Personalized diffusion models have shown remarkable success in Text-to-Image (T2I) generation by enabling the injection of user-defined concepts into diverse contexts. However, balancing concept fidelity with contextual alignment remains a challenging open problem. In this work, we propose an RL-based approach that leverages the diverse outputs of T2I models to address this issue. Our method eliminates the need for human-annotated scores by generating a synthetic paired dataset for DPO-like training using external quality metrics. These better–worse pairs are specifically constructed to improve both concept fidelity and prompt adherence. Moreover, our approach supports flexible adjustment of the trade-off between image fidelity and textual alignment. Through multi-step training, our approach outperforms a naive baseline in convergence speed and output quality.
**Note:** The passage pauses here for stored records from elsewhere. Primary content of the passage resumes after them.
(* ===== verification/StoreCommit.v ===== *)
(** * Commits ([Commit] in [internal/store/store.go])

    What a commit leaves in the store: a new complete generation that [Head] finds,
    a conflict, or at least everything that was complete before. *)
From Stdlib Require Import String Ascii.
From S2P Require Import Prelude GoStrings GoJson JsonText GoSha256 Filepath Fs Archive Store StoreHead.

(** ** The objects of a new generation *)
Section Objects.
Context `{GoTime}.
Implicit Types o : gmap string (list byte).

Definition with_generation o (id : string) (gen : Z) (bytes mb : list byte) : gmap string (list byte) :=
  <[manifest_key id gen := mb]> (<[archive_key id gen := bytes]> o).

Lemma archive_key_inj id x y : 0 <= x < 2 ^ 64 -> 0 <= y < 2 ^ 64 -> archive_key id x = archive_key id y -> x = y.
Proof. apply key_inj. Qed.
Lemma manifest_key_inj id x y : 0 <= x < 2 ^ 64 -> 0 <= y < 2 ^ 64 -> manifest_key id x = manifest_key id y -> x = y.
Proof. apply key_inj. Qed.

(** A generation depends on its own two objects only. *)
Lemma head_check_agree o o' id m :
  o' !! manifest_key id (m_Generation m) = o !! manifest_key id (m_Generation m) ->
  o' !! archive_key id (m_Generation m) = o !! archive_key id (m_Generation m) ->
  complete o id m -> complete o' id m.
Proof.
  intros E1 E2 Hc. pose proof (head_check_inv _ _ _ _ Hc) as (H1 & H2 & (mb & Hmb & Hd) & ab & Ha & H3 & H4).
  unfold complete, head_check. rewrite E1, Hmb. cbn [mbind option_bind]. rewrite Hd, E2, Ha.
  cbn [mbind option_bind].
  rewrite (bool_decide_eq_true_2 (m_ID m = id)), (proj2 (Z.ltb_lt _ _)), H3, Z.eqb_refl by (done || lia).
  by rewrite bool_decide_eq_true_2.
Qed.

Lemma complete_new o id m bytes mb :
  m_ID m = id -> 0 < m_Generation m -> m_SHA256 m = digest_of bytes -> m_Size m = size_of bytes ->
  decode_manifest mb = Ok m -> complete (with_generation o id (m_Generation m) bytes mb) id m.
Proof.
  intros Hi Hg Hs Hz Hd. unfold complete, head_check, with_generation.
  rewrite lookup_insert_eq. cbn [mbind option_bind]. rewrite Hd.
  rewrite (bool_decide_eq_true_2 (m_ID m = id)), (proj2 (Z.ltb_lt _ _)) by done. cbn [andb].
  rewrite lookup_insert_ne, lookup_insert_eq by apply not_eq_sym, archive_manifest_key.
  cbn [mbind option_bind]. by rewrite Hs, Hz, Z.eqb_refl, bool_decide_eq_true_2.
Qed.

Lemma complete_other o id m gen bytes mb :
  0 <= gen < 2 ^ 64 -> 0 <= m_Generation m < 2 ^ 64 -> m_Generation m <> gen ->
  complete (with_generation o id gen bytes mb) id m <-> complete o id m.
Proof.
  intros Hg Hm Hne. unfold with_generation.
  assert (forall o', <[manifest_key id gen := mb]> (<[archive_key id gen := bytes]> o') !! manifest_key id (m_Generation m)
      = o' !! manifest_key id (m_Generation m)) as E1.
  { intros o'. rewrite !lookup_insert_ne; [done|apply archive_manifest_key|].
    intros E%manifest_key_inj; lia. }
  assert (forall o', <[manifest_key id gen := mb]> (<[archive_key id gen := bytes]> o') !! archive_key id (m_Generation m)
      = o' !! archive_key id (m_Generation m)) as E2.
  { intros o'. rewrite !lookup_insert_ne; [done| |apply not_eq_sym, archive_manifest_key].
    intros E%archive_key_inj; lia. }
  split; apply head_check_agree; by rewrite ?E1, ?E2.
Qed.

(** The new generation is the head where it is above all others. *)
Lemma head_spec_new o id m bytes mb :
  m_ID m = id -> 0 < m_Generation m < 2 ^ 64 -> m_SHA256 m = digest_of bytes -> m_Size m = size_of bytes ->
  decode_manifest mb = Ok m -> (forall m', complete o id m' -> m_Generation m' < m_Generation m) ->
  head_spec (with_generation o id (m_Generation m) bytes mb) id (Some m).
Proof.
  intros Hi Hg Hs Hz Hd Hm. split; [apply complete_new; done || lia|]. intros m' Hm'.
  destruct (decide (m_Generation m' = m_Generation m)) as [->|Hne]; [lia|].
  pose proof (head_check_inv _ _ _ _ Hm') as (_ & Hg' & _).
  apply complete_other in Hm'; [|lia..|done]. apply Hm in Hm'. lia.
Qed.

Lemma well_kept_new o id m bytes mb :
  well_kept o id -> decode_manifest mb = Ok m ->
  well_kept (with_generation o id (m_Generation m) bytes mb) id.
Proof.
  intros Hw Hd k mb' m' Hk Hp Hj Hd' Hi Hg. unfold with_generation in Hk.
  destruct (decide (manifest_key id (m_Generation m) = k)) as [<-|Hne].
  - rewrite lookup_insert_eq in Hk. injection Hk as <-. congruence.
  - rewrite lookup_insert_ne in Hk by done.
    destruct (decide (archive_key id (m_Generation m) = k)) as [<-|Hne'].
    + by rewrite archive_key_json in Hj.
    + rewrite lookup_insert_ne in Hk by done. by eapply Hw.
Qed.
End Objects.

(** ** The frame of a commit *)
Section Commits.
Context {B : Type} `{BackendLaws B} `{GoTime}.
Context (lockDigest : option (string -> string)) (pack : list entry -> list byte).
Abbreviation upload := (upload lockDigest pack).
Abbreviation Commit := (Commit lockDigest pack).

Lemma on_backend_ok {A} (m : M B A) b f x b' : m b = (x, b') -> on_backend m (b, f) = (x, (b', f)).
Proof. intros E. unfold on_backend. cbn. by rewrite E. Qed.
Lemma on_files_ok {A} (m : M fs A) (b : B) f x f' : m f = (x, f') -> on_files m (b, f) = (x, (b, f')).
Proof. intros E. unfold on_files. cbn. by rewrite E. Qed.

(** Objects under other keys stay, whatever fails. *)
Definition keeps_objects {A} (k : string) (m : M (B * fs) A) : Prop :=
  forall s, objects (fst (snd (m s))) !! k = objects (fst s) !! k.

Lemma keeps_objects_bind {A C} k (m : M (B * fs) A) (f : A -> M (B * fs) C) :
  keeps_objects k m -> (forall a, keeps_objects k (f a)) -> keeps_objects k (m ≫= f).
Proof.
  intros Hm Hf s. unfold mbind, M_bind. specialize (Hm s). destruct (m s) as [[a|e] s1]; [|done].
  by rewrite Hf.
Qed.
Lemma keeps_objects_files {A} k (m : M fs A) : keeps_objects k (on_files m).
Proof. intros s. unfold on_files. by destruct (m (snd s)). Qed.
Lemma keeps_objects_backend {A} k (m : M B A) :
  (forall b, objects (snd (m b)) !! k = objects b !! k) -> keeps_objects k (on_backend m).
Proof. intros Hm s. unfold on_backend. specialize (Hm (fst s)). by destruct (m (fst s)). Qed.
Lemma keeps_objects_attempt {A} k (m : M (B * fs) A) : keeps_objects k m -> keeps_objects k (attempt m).
Proof. intros Hm s. unfold attempt. specialize (Hm s). by destruct (m s). Qed.

Lemma upload_keeps now id source gen k :
  normal id -> k <> archive_key id gen -> k <> manifest_key id gen ->
  keeps_objects k (upload now id source gen).
Proof.
  intros Hid Ha Hm. assert (store_key (archive_key id gen) /\ store_key (manifest_key id gen)) as [Ska Skm]
    by (split; exists id, gen; auto).
  apply keeps_objects_bind; [apply keeps_objects_files|]. intros [es we].
  apply keeps_objects_bind; [apply keeps_objects_backend; intros b; by apply Put_frame|]. intros put.
  destruct (if put_drained put then we else _) as [e|]; [done|]. destruct (put_error put); [done|].
  apply keeps_objects_bind; [done|]. intros mb.
  apply keeps_objects_bind; [apply keeps_objects_backend; intros b; by apply Put_frame|]. intros put'.
  destruct (put_error put'); [done|]. apply keeps_objects_bind.
  - apply keeps_objects_attempt, keeps_objects_backend. intros b. by rewrite Head_frame.
  - intros [[v|]|e] s; try done. by case_match.
Qed.

Lemma Commit_keeps now id source expected k :
  normal id -> k <> archive_key id (uint64 (expected + 1)) -> k <> manifest_key id (uint64 (expected + 1)) ->
  keeps_objects k (Commit now id source expected).
Proof.
  intros Hid Ha Hm. apply keeps_objects_bind.
  - apply keeps_objects_backend. intros b. by rewrite Head_frame.
  - intros h. destruct (match h with Some h => _ | None => _ end); [done|]. by apply upload_keeps.
Qed.

(** C9: whatever fails during a commit - the walk, an upload, the verification - every
    generation up to the one the commit started from that was complete stays complete. *)
Theorem Commit_keeps_generations now id source expected b f m :
  normal id -> 0 <= expected < 2 ^ 64 -> complete (objects b) id m -> m_Generation m <= expected ->
  complete (objects (fst (snd (Commit now id source expected (b, f))))) id m.
Proof.
  intros Hid He Hc Hle. pose proof (head_check_inv _ _ _ _ Hc) as (_ & Hg & _).
  assert (m_Generation m <> uint64 (expected + 1)) as Hne.
  { unfold uint64, wrap. destruct (decide (expected = 2 ^ 64 - 1)) as [->|?].
    - change ((2 ^ 64 - 1 + 1) mod 2 ^ 64) with 0. lia.
    - rewrite Z.mod_small by lia. lia. }
  assert (0 <= uint64 (expected + 1) < 2 ^ 64) as Hr by (apply (wrap_range 64); lia).
  eapply head_check_agree; [| |exact Hc]; apply (Commit_keeps now id source expected _ Hid).
  - apply not_eq_sym, archive_manifest_key.
  - intros E%manifest_key_inj; lia.
  - intros E%archive_key_inj; lia.
  - apply archive_manifest_key.
Qed.

(** ** What a commit comes to *)

Lemma Commit_conflict_aux now id source expected b b' f h :
  Head id b = (Ok h, b') -> match h with Some h => m_Generation h | None => 0 end <> expected ->
  Commit now id source expected (b, f) = (Err ErrGenerationConflict, (b', f)).
Proof.
  intros E Hne. unfold Store.Commit. erewrite M_bind_ok by (apply on_backend_ok; exact E).
  destruct h as [h|]; [|rewrite (proj2 (Z.eqb_neq _ _)) by congruence; done].
  by rewrite (proj2 (Z.eqb_neq _ _)).
Qed.

Lemma sha256_hex_valid b : valid_utf8 (digest_of b) = true.
Proof. apply ascii_valid, sha256_hex_ascii. Qed.

Definition new_manifest now id gen es : Manifest :=
  mkManifest id gen (digest_of (pack es)) (size_of (pack es))
    (match lockDigest with Some f => f id | None => "" end) now.

Lemma Commit_working now id source b f f' h es :
  normal id -> valid_utf8 id = true ->
  (forall d, lockDigest = Some d -> valid_utf8 (d id) = true) -> is_Some (time_text now) ->
  working b -> well_kept (objects b) id -> head_spec (objects b) id h ->
  let expected := match h with Some h => m_Generation h | None => 0 end in
  expected + 1 < 2 ^ 64 ->
  writeArchive (path_of source) f = (Ok (es, None), f') ->
  let m := new_manifest now id (expected + 1) es in
  exists b' mb, Commit now id source expected (b, f) = (Ok m, (b', f'))
    /\ decode_manifest mb = Ok m
    /\ objects b' = with_generation (objects b) id (expected + 1) (pack es) mb /\ working b'.
Proof.
  intros Hid Hv Hld Ht Hb Hw Hh expected He Hes m.
  destruct (Head_working id b Hid Hb Hw) as (h0 & b1 & E1 & Ho1 & Hb1 & Hh0).
  rewrite (head_spec_unique _ _ _ _ Hh0 Hh) in E1. clear h0 Hh0.
  assert (0 <= expected) as He0.
  { subst expected. destruct h as [h|]; [|done]. destruct Hh as [Hc _].
    apply head_check_inv in Hc as (_ & ? & _). lia. }
  assert (manifest_ok m) as Hm.
  { pose proof (swrap_range 64 (Z.of_nat (length (pack es))) eq_refl) as Hz.
    unfold manifest_ok, m, new_manifest.
    cbn [m_ID m_Generation m_SHA256 m_Size m_PackLockDigest m_CreatedAt].
    split; [done|]. split; [apply sha256_hex_valid|]. split; [|split; [lia|]; split; [exact Hz|done]].
    destruct lockDigest as [d|]; [by apply Hld|done]. }
  apply manifest_roundtrip_aux in Hm as (mb & Emb & Hd).
  destruct (Put_working (archive_key id (expected + 1)) (Reader (pack es) ErrEOF) (-1) b1)
    as (b2 & E2 & Hb2 & Ho2); [exists id, (expected + 1); auto|done|done|].
  destruct (Put_working (manifest_key id (expected + 1)) (bytes_reader mb) (Z.of_nat (length mb)) b2)
    as (b3 & E3 & Hb3 & Ho3); [exists id, (expected + 1); auto|done|done|].
  assert (objects b3 = with_generation (objects b) id (m_Generation m) (pack es) mb) as Ho.
  { rewrite Ho3, Ho2, Ho1. done. }
  assert (head_spec (objects b3) id (Some m)) as Hs.
  { rewrite Ho. apply head_spec_new; try done; cbn; [lia|]. intros m' Hm'. subst expected.
    destruct h as [h|]; [|by apply Hh in Hm']. apply Hh in Hm'. lia. }
  destruct (Head_working id b3 Hid Hb3) as (h0 & b4 & E4 & Ho4 & Hb4 & Hh0).
  { rewrite Ho. by apply well_kept_new. }
  rewrite (head_spec_unique _ _ _ _ Hh0 Hs) in E4.
  exists b4, mb. split_and!; [|done|by rewrite Ho4, Ho|done].
  unfold Store.Commit. erewrite M_bind_ok by (apply on_backend_ok; exact E1).
  replace (match h with Some h => _ | None => _ end) with false.
  2:{ subst expected. destruct h as [h|]; [by rewrite Z.eqb_refl|done]. }
  cbv iota. assert (uint64 (expected + 1) = expected + 1) as -> by (unfold uint64, wrap; apply Z.mod_small; lia).
  unfold Store.upload. erewrite M_bind_ok by (apply on_files_ok; exact Hes). cbv beta iota zeta.
  erewrite M_bind_ok by (apply on_backend_ok; exact E2). cbn [put_drained put_error].
  fold (new_manifest now id (expected + 1) es). fold m.
  erewrite M_bind_ok by (unfold lift_result; rewrite Emb; done).
  erewrite M_bind_ok by (apply on_backend_ok; exact E3). cbn [put_error].
  erewrite M_bind_ok by (unfold attempt; erewrite on_backend_ok by exact E4; done). cbv iota beta.
  change (m_Generation m) with (expected + 1).
  rewrite !Z.eqb_refl, bool_decide_eq_true_2 by done. done.
Qed.

(** A commit that reports a manifest stored the directory under it, whatever else
    failed. *)
Lemma Commit_stored now id source expected b f v s' :
  normal id -> Commit now id source expected (b, f) = (Ok v, s') ->
  exists a, let bytes := pack (archive_entries (path_of source) (nodes f)) in
  m_ID v = id /\ m_Generation v = uint64 (expected + 1)
  /\ objects (fst s') !! archive_key id (m_Generation v) = Some a
  /\ size_of a = m_Size v /\ digest_of a = m_SHA256 v
  /\ m_SHA256 v = digest_of bytes /\ m_Size v = size_of bytes.
Proof.
  intros Hid HC. unfold Store.Commit in HC. unbind HC as h s1 E1.
  assert (snd s1 = f) as Hf.
  { unfold on_backend in E1. cbn in E1. destruct (Head id b). by injection E1 as _ <-. }
  destruct (match h with Some h => _ | None => _ end); [done|]. clear E1 h.
  unfold Store.upload in HC. unbind HC as a s2 E2. destruct a as [es we].
  unbind HC as put s3 E3. destruct (if put_drained put then we else _) as [e|] eqn:Ew; [done|].
  destruct (put_error put) eqn:Ep; [done|]. destruct (put_drained put); [|done]. subst we.
  unfold on_files in E2. destruct (writeArchive (path_of source) (snd s1)) as [x f2] eqn:Ea.
  injection E2 as -> <-. apply writeArchive_ok in Ea as [-> _]. rewrite Hf in HC.
  unbind HC as mb s4 E4. injection E4 as _ <-. unbind HC as put' s5 E5. destruct (put_error put'); [done|].
  unbind HC as vr s6 E6. unfold attempt, on_backend in E6. destruct (Head id (fst s5)) as [x b6] eqn:Eh.
  injection E6 as <- <-. destruct x as [[v'|]|e]; [|done..].
  destruct (_ || negb (m_Size v' =? _)) eqn:Ev; [done|]. injection HC as <- <-. bools. cbn [fst].
  unfold Head in Eh. apply M_bind_inv in Eh as (l & b7 & El & Eh).
  pose proof (List_frame id (fst s5)) as Hl. rewrite El in Hl. cbn in Hl.
  pose proof (head_loop_frame id (manifest_names l) b7) as Hfr. rewrite Eh in Hfr. cbn in Hfr.
  apply head_loop_sound in Eh as (Hi & Hg & a & Ha & Hz & Hs); [|done].
  exists a. cbn in *. rewrite Hfr. split_and!; done.
Qed.
End Commits.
We conduct extensive qualitative and quantitative analysis, demonstrating the effectiveness of our method across various architectures and fine-tuning techniques.
DreamBoothDPO leverages synthetic preference pairs and CLIP-based metrics to automate personalized generation, dynamically optimizing the trade-off between concept accuracy and prompt alignment through iterative multi-stage training.
- [27/05/2025] 🔥🔥🔥 DreamBoothDPO release. Paper has been published on Arxiv.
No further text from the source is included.